EXERCISE DESCRIPTION: Transcribe, verbatim, every line from the start of the entries through the line that contains "trains or rates"; include both boundary lines and omit all others.

*** RECORDS FOR THE TASK Section Begins ***

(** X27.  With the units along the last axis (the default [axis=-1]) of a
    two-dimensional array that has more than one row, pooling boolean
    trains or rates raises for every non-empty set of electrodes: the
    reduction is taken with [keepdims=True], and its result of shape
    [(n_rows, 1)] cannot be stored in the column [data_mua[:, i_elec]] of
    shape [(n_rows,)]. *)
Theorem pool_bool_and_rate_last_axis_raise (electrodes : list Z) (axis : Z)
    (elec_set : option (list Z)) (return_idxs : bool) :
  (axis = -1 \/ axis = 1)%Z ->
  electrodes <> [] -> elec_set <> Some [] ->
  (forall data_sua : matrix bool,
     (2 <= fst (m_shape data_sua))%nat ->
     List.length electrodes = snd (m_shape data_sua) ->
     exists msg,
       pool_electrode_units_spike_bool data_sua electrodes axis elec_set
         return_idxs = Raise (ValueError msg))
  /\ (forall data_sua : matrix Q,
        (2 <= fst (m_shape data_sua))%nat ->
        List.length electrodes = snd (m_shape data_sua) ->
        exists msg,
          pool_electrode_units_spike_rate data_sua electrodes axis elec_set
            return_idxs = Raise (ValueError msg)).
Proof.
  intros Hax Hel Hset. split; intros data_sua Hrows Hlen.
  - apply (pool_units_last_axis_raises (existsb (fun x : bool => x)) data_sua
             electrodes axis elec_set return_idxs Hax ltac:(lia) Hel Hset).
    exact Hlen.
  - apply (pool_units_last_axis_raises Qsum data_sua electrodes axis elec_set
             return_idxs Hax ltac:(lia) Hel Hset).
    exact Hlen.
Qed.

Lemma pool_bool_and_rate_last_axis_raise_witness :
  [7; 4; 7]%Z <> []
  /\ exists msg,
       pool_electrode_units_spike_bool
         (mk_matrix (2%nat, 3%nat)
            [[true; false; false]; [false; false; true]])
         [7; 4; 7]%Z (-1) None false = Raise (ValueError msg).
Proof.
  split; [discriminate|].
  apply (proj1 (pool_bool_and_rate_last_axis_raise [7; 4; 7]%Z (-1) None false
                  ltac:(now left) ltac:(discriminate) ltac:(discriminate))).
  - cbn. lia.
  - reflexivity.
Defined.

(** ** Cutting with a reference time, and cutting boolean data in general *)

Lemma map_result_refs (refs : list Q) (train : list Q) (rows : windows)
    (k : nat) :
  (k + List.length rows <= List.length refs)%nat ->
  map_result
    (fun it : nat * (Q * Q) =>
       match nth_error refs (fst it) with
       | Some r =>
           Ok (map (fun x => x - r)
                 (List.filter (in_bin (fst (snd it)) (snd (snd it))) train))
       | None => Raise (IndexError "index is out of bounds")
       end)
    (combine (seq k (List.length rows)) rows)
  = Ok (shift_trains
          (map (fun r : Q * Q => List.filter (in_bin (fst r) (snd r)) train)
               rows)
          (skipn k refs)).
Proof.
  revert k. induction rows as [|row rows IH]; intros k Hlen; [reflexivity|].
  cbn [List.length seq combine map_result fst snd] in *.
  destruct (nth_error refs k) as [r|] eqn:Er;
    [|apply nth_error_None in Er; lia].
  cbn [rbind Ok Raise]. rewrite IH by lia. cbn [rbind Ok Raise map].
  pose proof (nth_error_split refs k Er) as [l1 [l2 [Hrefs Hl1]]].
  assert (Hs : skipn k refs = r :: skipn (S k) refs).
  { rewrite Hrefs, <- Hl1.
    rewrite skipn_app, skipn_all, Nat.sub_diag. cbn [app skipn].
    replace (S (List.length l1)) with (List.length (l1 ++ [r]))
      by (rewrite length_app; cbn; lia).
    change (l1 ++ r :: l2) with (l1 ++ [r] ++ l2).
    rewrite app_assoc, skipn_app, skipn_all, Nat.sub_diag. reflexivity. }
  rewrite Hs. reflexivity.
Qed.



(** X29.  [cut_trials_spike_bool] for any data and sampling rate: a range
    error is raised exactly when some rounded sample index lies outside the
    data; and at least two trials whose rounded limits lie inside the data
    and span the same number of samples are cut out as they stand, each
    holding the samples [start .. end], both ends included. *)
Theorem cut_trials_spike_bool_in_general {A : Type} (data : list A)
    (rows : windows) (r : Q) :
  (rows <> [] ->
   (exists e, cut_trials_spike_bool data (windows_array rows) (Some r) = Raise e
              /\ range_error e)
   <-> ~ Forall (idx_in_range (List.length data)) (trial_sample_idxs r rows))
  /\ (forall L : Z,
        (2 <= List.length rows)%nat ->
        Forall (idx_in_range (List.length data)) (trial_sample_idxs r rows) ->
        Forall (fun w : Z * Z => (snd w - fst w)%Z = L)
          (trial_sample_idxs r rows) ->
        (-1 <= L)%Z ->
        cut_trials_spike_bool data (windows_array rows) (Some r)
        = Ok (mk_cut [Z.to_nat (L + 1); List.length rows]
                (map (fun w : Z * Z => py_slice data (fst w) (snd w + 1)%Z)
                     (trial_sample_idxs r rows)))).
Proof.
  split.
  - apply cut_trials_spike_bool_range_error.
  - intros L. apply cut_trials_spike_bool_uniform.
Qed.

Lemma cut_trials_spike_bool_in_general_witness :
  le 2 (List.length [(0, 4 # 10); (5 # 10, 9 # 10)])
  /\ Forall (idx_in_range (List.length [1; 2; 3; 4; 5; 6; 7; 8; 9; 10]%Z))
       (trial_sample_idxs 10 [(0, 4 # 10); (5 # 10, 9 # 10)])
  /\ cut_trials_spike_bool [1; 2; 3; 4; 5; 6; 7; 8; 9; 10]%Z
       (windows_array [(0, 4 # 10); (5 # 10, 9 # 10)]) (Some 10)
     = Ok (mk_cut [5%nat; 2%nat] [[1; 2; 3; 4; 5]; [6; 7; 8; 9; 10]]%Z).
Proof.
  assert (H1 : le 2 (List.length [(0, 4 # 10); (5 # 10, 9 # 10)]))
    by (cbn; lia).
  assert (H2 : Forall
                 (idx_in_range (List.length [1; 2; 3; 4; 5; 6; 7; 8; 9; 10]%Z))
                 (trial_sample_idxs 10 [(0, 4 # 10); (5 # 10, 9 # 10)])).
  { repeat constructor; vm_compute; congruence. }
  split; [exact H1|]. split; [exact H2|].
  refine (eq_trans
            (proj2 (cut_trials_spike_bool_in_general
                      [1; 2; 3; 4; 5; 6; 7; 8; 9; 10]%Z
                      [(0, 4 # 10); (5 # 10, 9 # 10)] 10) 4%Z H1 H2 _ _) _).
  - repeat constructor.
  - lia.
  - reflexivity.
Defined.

*** RECORDS FOR THE TASK Section Ends ***

RESULT OF THE EXERCISE:
(** X27.  With the units along the last axis (the default [axis=-1]) of a
    two-dimensional array that has more than one row, pooling boolean
    trains or rates raises for every non-empty set of electrodes: the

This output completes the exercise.